━━━ RECORDS SUPPLIED ━━━

(** * Workflow engine of genai-stack: validation, scheduling and node handlers

    A shallow embedding of [backend/app/services/workflow_engine.py].
    Python dictionaries read with [.get] become records whose fields are
    options ([None] is Python's [None]: the key is absent); the [results]
    dictionary of the execution context keeps Python's insertion order; the
    two collaborators (completion and retrieval) and the wall clock are the
    fields of the engine record that plays the role of [self].

    The configurations of the model are those in which a key is absent or
    holds a value of its expected type. A key that is present with JSON null
    is outside the model: for the keys read with a default ([model],
    [temperature], [maxTokens], [topK], [embeddingProvider]) the code does not
    apply the default to null, and [None] stands for the absent key only.
    Strings are taken as ASCII text ([lower] maps the letters A to Z). *)

From Stdlib Require Import List String Ascii Bool Arith Lia ZArith QArith.
Import ListNotations.
Local Open Scope string_scope.
Local Open Scope nat_scope.

(** ** Python values read from the configuration *)

(** The value of [d.get(key)] for a string-valued key. *)
Definition pyval := option string.

Definition pyval_eqb (a b : pyval) : bool :=
  match a, b with
  | Some x, Some y => String.eqb x y
  | None, None => true
  | _, _ => false
  end.

(** [str(x)] inside an f-string. *)
Definition py_str (v : pyval) : string :=
  match v with
  | Some s => s
  | None => "None"
  end.

(** [x in xs] for a set or list of such values. *)
Definition py_in (v : pyval) (xs : list pyval) : bool :=
  existsb (pyval_eqb v) xs.

(** ** Data model *)

(** [class ComponentType(Enum)], by value. *)
Definition USER_QUERY : string := "user_query".
Definition KNOWLEDGE_BASE : string := "knowledge_base".
Definition LLM_ENGINE : string := "llm_engine".
Definition OUTPUT : string := "output".
Definition WEB_SEARCH : string := "web_search".

Definition ComponentType : list string :=
  [USER_QUERY; KNOWLEDGE_BASE; LLM_ENGINE; OUTPUT; WEB_SEARCH].

(** [node["data"]["config"]]: the keys the engine reads. *)
Record NodeConfig : Type := mkConfig {
  cfg_apiKey : option string;
  cfg_prompt : option string;
  cfg_model : option string;
  cfg_systemPrompt : option string;
  cfg_temperature : option Q;
  cfg_maxTokens : option Z;
  cfg_topK : option Z;
  cfg_embeddingProvider : option string
}.

(** [{}]: what [.get("config", {})] gives when the key is absent. *)
Definition empty_config : NodeConfig :=
  mkConfig None None None None None None None None.

Record NodeData : Type := mkData {
  data_type : pyval;
  data_config : NodeConfig
}.

Definition empty_data : NodeData := mkData None empty_config.

Record Node : Type := mkNode {
  node_id : pyval;
  node_type : pyval;
  node_data : NodeData
}.

Record Edge : Type := mkEdge {
  edge_source : pyval;
  edge_target : pyval
}.

Record WorkflowConfig : Type := mkWorkflow {
  workflow_id : pyval;
  nodes : list Node;
  edges : list Edge
}.

Record ValidationResult : Type := mkValidation {
  valid : bool;
  errors : list string;
  warnings : list string
}.

(** ** Validation *)

(** The type a node is checked and dispatched under: its [type], or
    [data.type] when [type] is the wrapper marker ["custom"]. *)
Definition effective_type (n : Node) : pyval :=
  if pyval_eqb (node_type n) (Some "custom")
  then data_type (node_data n)
  else node_type n.

Definition valid_types : list pyval := map Some ComponentType.

(** [n.get("type") == kind or n.get("data", {}).get("type") == kind] *)
Definition has_kind (kind : string) (n : Node) : bool :=
  pyval_eqb (node_type n) (Some kind)
  || pyval_eqb (data_type (node_data n)) (Some kind).

Definition invalid_node_type (v : pyval) : string :=
  "Invalid node type: " ++ py_str v.

Definition node_type_errors (ns : list Node) : list string :=
  flat_map (fun n =>
    if py_in (effective_type n) valid_types then []
    else [invalid_node_type (effective_type n)]) ns.

Definition invalid_edge_source (v : pyval) : string :=
  "Invalid edge source: " ++ py_str v.
Definition invalid_edge_target (v : pyval) : string :=
  "Invalid edge target: " ++ py_str v.

Definition edge_errors (node_ids : list pyval) (es : list Edge) : list string :=
  flat_map (fun e =>
    ((if py_in (edge_source e) node_ids then []
      else [invalid_edge_source (edge_source e)])
     ++
     (if py_in (edge_target e) node_ids then []
      else [invalid_edge_target (edge_target e)]))%list) es.

(** [not config.get("apiKey")] *)
Definition falsy (v : option string) : bool :=
  match v with
  | None => true
  | Some s => String.eqb s ""
  end.

Definition missing_api_key (v : pyval) : string :=
  "LLM node " ++ py_str v ++ " missing API key".

Definition api_key_warnings (ns : list Node) : list string :=
  flat_map (fun n =>
    if falsy (cfg_apiKey (data_config (node_data n)))
    then [missing_api_key (node_id n)]
    else []) (filter (has_kind LLM_ENGINE) ns).

Definition missing_nodes_error : string :=
  "Workflow must have at least one node".
Definition missing_input_error : string :=
  "Workflow must have at least one User Query node".
Definition missing_output_error : string :=
  "Workflow must have at least one Output node".

Definition validation_errors (workflow_config : WorkflowConfig) : list string :=
  let ns := nodes workflow_config in
  let es := edges workflow_config in
  ((match ns with [] => [missing_nodes_error] | _ => [] end)
   ++ node_type_errors ns
   ++ (if existsb (has_kind USER_QUERY) ns then [] else [missing_input_error])
   ++ (if existsb (has_kind OUTPUT) ns then [] else [missing_output_error])
   ++ edge_errors (map node_id ns) es)%list.

(** ** Strings *)

(** The line feed, and the blank-line separator of the joins. *)
Definition nl : string := String "010"%char EmptyString.
Definition blank_line : string := nl ++ nl.

(** [str.lower], on the ASCII letters. *)
Definition lower_char (c : ascii) : ascii :=
  let n := nat_of_ascii c in
  if (65 <=? n) && (n <=? 90) then ascii_of_nat (n + 32) else c.

Fixpoint lower (s : string) : string :=
  match s with
  | EmptyString => EmptyString
  | String c s' => String (lower_char c) (lower s')
  end.

(** [pat in s] *)
Fixpoint contains (pat s : string) : bool :=
  prefix pat s ||
  match s with
  | EmptyString => false
  | String _ s' => contains pat s'
  end.

(** [s[n:]] *)
Fixpoint drop (n : nat) (s : string) : string :=
  match n, s with
  | O, _ => s
  | S _, EmptyString => EmptyString
  | S k, String _ s' => drop k s'
  end.

(** [s.replace(old, new)] for a non-empty [old]: the occurrences are taken
    from the left and do not overlap; [skip] counts the characters of a
    match still to be dropped. *)
Fixpoint replace_from (skip : nat) (old new s : string) : string :=
  match s with
  | EmptyString => EmptyString
  | String c s' =>
      match skip with
      | S k => replace_from k old new s'
      | O =>
          if prefix old s
          then new ++ replace_from (String.length old - 1) old new s'
          else String c (replace_from 0 old new s')
      end
  end.

Definition replace (old new s : string) : string := replace_from 0 old new s.

(** ** Dictionaries keyed by node id, in insertion order *)

Section Dict.
Context {V : Type}.

Definition dict : Type := list (pyval * V).

Fixpoint dict_get (k : pyval) (d : dict) : option V :=
  match d with
  | [] => None
  | (k', v) :: d' => if pyval_eqb k k' then Some v else dict_get k d'
  end.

━━━

» **EXERCISE BRIEF**
Print again the lines of the entries above that fall between the line holding "Definition KNOWLEDGE_BASE : string" and the line holding "cfg_model : option string;", inclusive, exactly as they stand.

» **SOLUTION BELOW**
Definition KNOWLEDGE_BASE : string := "knowledge_base".
Definition LLM_ENGINE : string := "llm_engine".
Definition OUTPUT : string := "output".
Definition WEB_SEARCH : string := "web_search".

Definition ComponentType : list string :=
  [USER_QUERY; KNOWLEDGE_BASE; LLM_ENGINE; OUTPUT; WEB_SEARCH].

(** [node["data"]["config"]]: the keys the engine reads. *)
Record NodeConfig : Type := mkConfig {
  cfg_apiKey : option string;
  cfg_prompt : option string;
  cfg_model : option string;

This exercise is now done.